* [PROBLEM DETAILS]: Where does the word "char" show up in the records? Copy every line that has it.

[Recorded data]
== Segment start ==
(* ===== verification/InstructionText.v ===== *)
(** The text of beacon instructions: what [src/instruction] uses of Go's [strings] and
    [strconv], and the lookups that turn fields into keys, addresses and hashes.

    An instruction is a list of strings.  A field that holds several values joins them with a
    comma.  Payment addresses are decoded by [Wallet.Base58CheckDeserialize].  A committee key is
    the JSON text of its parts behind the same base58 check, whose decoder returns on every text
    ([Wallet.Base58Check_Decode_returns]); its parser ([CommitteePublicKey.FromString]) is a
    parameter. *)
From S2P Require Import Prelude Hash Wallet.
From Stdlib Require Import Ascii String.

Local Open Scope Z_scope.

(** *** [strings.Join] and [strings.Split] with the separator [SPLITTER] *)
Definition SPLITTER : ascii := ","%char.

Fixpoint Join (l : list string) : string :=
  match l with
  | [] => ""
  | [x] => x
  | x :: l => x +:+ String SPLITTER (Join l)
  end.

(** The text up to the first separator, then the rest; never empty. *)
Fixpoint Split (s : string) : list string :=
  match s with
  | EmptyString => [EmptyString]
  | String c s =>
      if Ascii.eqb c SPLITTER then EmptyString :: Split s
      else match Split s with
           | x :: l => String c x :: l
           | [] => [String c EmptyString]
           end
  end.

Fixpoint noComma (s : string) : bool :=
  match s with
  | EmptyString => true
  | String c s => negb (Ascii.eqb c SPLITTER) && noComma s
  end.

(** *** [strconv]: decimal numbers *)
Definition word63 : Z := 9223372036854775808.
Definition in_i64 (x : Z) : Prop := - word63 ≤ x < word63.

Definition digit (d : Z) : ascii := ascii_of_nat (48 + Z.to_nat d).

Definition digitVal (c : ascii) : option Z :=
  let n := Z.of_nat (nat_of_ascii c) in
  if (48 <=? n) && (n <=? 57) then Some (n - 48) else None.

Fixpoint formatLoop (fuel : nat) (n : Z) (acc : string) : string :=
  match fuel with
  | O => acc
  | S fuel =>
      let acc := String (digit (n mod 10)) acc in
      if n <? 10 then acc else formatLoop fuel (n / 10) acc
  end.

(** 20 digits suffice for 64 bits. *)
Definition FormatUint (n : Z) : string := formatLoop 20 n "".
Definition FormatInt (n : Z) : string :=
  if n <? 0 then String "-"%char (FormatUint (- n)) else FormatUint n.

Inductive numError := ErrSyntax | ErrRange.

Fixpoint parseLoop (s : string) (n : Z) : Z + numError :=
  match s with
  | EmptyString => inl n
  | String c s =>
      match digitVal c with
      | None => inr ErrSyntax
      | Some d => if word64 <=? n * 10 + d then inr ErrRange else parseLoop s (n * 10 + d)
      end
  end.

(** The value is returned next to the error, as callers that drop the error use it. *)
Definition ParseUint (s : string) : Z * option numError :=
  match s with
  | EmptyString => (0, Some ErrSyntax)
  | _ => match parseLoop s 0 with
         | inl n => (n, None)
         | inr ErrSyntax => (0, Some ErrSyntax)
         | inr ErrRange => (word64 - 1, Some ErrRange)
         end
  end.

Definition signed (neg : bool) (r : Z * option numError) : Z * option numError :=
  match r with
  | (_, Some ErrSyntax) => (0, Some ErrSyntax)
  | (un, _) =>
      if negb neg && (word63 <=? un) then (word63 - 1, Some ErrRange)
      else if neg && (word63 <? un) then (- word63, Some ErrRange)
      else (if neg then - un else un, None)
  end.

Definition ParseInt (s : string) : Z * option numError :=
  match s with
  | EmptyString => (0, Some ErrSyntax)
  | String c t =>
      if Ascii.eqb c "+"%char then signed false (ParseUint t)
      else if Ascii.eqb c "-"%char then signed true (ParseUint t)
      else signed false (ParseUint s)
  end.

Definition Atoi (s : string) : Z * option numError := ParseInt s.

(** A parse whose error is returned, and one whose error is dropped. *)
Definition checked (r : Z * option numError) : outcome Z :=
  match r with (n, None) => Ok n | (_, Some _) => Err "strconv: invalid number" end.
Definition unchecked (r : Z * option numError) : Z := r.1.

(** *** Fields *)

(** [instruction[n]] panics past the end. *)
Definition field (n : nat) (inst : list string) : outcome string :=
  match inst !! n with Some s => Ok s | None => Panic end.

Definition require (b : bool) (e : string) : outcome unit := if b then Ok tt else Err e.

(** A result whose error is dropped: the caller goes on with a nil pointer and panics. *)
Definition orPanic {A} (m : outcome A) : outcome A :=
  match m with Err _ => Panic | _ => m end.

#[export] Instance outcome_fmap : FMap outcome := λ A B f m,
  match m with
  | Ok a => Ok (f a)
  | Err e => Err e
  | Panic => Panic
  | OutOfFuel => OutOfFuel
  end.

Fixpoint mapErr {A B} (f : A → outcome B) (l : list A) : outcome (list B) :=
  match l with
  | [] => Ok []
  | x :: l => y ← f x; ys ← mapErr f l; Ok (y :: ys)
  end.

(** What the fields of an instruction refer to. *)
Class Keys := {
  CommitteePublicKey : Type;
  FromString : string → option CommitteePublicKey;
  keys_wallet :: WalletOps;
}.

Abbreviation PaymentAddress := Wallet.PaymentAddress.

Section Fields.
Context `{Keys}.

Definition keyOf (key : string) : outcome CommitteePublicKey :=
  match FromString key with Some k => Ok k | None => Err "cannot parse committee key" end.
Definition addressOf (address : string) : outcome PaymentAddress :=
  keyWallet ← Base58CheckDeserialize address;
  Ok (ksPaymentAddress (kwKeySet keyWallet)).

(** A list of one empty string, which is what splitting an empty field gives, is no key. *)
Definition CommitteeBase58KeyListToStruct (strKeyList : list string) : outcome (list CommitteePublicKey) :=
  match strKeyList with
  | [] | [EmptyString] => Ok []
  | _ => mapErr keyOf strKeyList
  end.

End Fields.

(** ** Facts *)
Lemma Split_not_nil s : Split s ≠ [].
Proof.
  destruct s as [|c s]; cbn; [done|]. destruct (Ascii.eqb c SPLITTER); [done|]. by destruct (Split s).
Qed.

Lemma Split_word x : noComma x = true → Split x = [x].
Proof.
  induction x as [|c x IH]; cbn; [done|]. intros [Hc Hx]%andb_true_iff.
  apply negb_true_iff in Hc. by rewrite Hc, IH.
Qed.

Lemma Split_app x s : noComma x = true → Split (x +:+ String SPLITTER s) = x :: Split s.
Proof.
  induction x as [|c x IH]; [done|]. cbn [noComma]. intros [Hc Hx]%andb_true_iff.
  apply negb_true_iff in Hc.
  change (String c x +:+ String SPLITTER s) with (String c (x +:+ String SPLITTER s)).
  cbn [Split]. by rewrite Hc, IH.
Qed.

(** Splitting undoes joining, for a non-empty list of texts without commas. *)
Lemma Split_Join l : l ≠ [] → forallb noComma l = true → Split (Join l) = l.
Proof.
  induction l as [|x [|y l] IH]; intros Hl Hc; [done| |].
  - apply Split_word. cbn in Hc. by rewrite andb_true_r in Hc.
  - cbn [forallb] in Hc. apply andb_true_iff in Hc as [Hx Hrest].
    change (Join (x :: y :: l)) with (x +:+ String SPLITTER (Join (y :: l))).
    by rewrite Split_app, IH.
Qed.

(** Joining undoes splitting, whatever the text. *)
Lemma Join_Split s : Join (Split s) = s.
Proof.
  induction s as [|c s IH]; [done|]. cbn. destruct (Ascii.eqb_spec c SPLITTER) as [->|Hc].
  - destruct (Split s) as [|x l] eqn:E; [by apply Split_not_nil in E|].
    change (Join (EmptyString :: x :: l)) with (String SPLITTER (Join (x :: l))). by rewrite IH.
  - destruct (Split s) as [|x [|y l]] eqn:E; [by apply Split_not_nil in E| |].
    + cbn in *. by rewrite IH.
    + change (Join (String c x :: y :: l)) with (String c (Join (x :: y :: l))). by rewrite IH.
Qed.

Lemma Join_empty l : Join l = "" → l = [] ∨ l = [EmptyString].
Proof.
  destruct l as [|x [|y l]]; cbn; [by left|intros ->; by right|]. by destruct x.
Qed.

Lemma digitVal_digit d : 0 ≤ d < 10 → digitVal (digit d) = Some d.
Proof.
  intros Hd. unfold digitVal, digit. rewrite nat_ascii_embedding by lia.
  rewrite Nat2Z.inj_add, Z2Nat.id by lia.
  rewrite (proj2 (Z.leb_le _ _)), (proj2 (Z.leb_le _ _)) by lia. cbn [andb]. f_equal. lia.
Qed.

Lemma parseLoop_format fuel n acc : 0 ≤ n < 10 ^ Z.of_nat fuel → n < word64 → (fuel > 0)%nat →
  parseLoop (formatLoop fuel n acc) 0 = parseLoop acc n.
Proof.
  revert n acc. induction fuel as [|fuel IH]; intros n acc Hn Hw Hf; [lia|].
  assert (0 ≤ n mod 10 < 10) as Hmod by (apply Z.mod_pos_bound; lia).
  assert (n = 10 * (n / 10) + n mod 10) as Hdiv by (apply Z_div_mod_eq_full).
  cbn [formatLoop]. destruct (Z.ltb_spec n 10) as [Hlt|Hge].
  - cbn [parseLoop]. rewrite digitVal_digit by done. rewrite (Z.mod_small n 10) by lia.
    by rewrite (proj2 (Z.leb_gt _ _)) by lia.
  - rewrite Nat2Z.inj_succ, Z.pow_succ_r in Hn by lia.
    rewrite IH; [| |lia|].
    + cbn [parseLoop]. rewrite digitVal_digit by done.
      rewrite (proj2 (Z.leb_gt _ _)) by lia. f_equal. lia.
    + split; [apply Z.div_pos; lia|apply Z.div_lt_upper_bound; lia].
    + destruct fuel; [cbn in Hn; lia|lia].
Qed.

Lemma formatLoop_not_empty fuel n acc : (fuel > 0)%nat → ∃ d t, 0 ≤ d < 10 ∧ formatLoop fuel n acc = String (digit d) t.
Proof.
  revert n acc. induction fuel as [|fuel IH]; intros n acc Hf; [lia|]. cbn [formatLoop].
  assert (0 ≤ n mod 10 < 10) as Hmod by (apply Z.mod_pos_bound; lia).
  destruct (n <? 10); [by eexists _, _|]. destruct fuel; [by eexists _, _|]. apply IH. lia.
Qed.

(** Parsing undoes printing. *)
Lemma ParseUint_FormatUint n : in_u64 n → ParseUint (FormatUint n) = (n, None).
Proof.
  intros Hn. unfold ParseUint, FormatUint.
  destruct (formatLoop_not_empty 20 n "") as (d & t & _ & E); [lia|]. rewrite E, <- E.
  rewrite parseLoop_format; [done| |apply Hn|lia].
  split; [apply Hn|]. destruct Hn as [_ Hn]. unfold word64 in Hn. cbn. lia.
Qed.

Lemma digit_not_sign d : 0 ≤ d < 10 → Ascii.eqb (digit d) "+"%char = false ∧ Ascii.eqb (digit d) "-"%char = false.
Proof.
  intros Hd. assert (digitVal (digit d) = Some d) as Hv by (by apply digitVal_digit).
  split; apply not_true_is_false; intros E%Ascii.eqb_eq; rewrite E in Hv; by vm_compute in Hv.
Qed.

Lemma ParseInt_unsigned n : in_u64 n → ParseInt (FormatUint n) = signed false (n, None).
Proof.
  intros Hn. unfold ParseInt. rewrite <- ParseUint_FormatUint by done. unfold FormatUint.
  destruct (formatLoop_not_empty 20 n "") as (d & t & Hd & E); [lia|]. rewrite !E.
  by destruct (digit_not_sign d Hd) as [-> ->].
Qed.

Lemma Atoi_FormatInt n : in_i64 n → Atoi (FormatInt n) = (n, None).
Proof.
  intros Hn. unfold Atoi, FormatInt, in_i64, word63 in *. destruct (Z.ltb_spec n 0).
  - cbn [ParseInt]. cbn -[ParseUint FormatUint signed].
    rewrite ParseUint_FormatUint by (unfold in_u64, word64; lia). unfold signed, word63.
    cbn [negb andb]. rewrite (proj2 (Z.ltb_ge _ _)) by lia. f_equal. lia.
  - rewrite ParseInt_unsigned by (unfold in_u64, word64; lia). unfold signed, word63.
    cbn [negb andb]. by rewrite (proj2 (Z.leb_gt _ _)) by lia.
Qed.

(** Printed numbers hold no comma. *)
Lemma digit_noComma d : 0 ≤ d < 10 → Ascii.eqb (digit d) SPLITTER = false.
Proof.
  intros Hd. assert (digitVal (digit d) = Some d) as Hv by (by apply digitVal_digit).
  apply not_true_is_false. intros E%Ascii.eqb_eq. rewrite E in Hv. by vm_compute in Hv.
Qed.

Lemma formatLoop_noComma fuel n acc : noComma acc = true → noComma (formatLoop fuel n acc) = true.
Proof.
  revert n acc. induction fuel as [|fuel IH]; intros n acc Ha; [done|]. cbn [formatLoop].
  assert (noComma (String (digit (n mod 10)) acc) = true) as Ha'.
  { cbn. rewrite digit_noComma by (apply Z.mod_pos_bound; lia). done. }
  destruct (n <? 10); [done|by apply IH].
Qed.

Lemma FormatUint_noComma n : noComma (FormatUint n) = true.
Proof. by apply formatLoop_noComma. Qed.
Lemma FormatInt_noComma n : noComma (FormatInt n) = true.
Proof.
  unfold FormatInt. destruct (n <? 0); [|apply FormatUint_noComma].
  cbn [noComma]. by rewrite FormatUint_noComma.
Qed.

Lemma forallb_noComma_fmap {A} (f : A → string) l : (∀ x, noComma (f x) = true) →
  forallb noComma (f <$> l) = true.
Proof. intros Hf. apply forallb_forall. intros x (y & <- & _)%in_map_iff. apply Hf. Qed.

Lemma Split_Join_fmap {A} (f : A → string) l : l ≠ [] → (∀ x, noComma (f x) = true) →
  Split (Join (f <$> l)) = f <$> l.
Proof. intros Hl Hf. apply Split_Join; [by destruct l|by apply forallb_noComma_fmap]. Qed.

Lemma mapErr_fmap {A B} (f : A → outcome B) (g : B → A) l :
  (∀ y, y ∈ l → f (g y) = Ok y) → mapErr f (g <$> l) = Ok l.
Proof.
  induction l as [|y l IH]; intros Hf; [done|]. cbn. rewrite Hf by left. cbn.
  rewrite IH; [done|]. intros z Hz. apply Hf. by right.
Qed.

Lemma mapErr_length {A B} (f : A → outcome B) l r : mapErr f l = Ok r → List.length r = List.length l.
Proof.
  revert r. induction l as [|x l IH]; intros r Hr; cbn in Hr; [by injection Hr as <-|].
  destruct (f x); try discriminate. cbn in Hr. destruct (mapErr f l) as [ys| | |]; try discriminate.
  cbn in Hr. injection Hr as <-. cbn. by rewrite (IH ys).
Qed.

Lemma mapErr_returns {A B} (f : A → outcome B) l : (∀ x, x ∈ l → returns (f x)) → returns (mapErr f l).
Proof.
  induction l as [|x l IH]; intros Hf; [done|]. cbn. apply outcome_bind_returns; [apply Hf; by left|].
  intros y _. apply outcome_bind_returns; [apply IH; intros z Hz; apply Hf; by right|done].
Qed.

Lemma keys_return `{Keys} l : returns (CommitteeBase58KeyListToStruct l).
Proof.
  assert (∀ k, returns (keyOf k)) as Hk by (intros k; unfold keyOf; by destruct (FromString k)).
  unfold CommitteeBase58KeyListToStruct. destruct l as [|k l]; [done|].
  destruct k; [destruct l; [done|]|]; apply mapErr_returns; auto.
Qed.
== Segment end ==
* [RESULT BELOW]:
Definition SPLITTER : ascii := ","%char.
  if n <? 0 then String "-"%char (FormatUint (- n)) else FormatUint n.
      if Ascii.eqb c "+"%char then signed false (ParseUint t)
      else if Ascii.eqb c "-"%char then signed true (ParseUint t)
Lemma digit_not_sign d : 0 ≤ d < 10 → Ascii.eqb (digit d) "+"%char = false ∧ Ascii.eqb (digit d) "-"%char = false.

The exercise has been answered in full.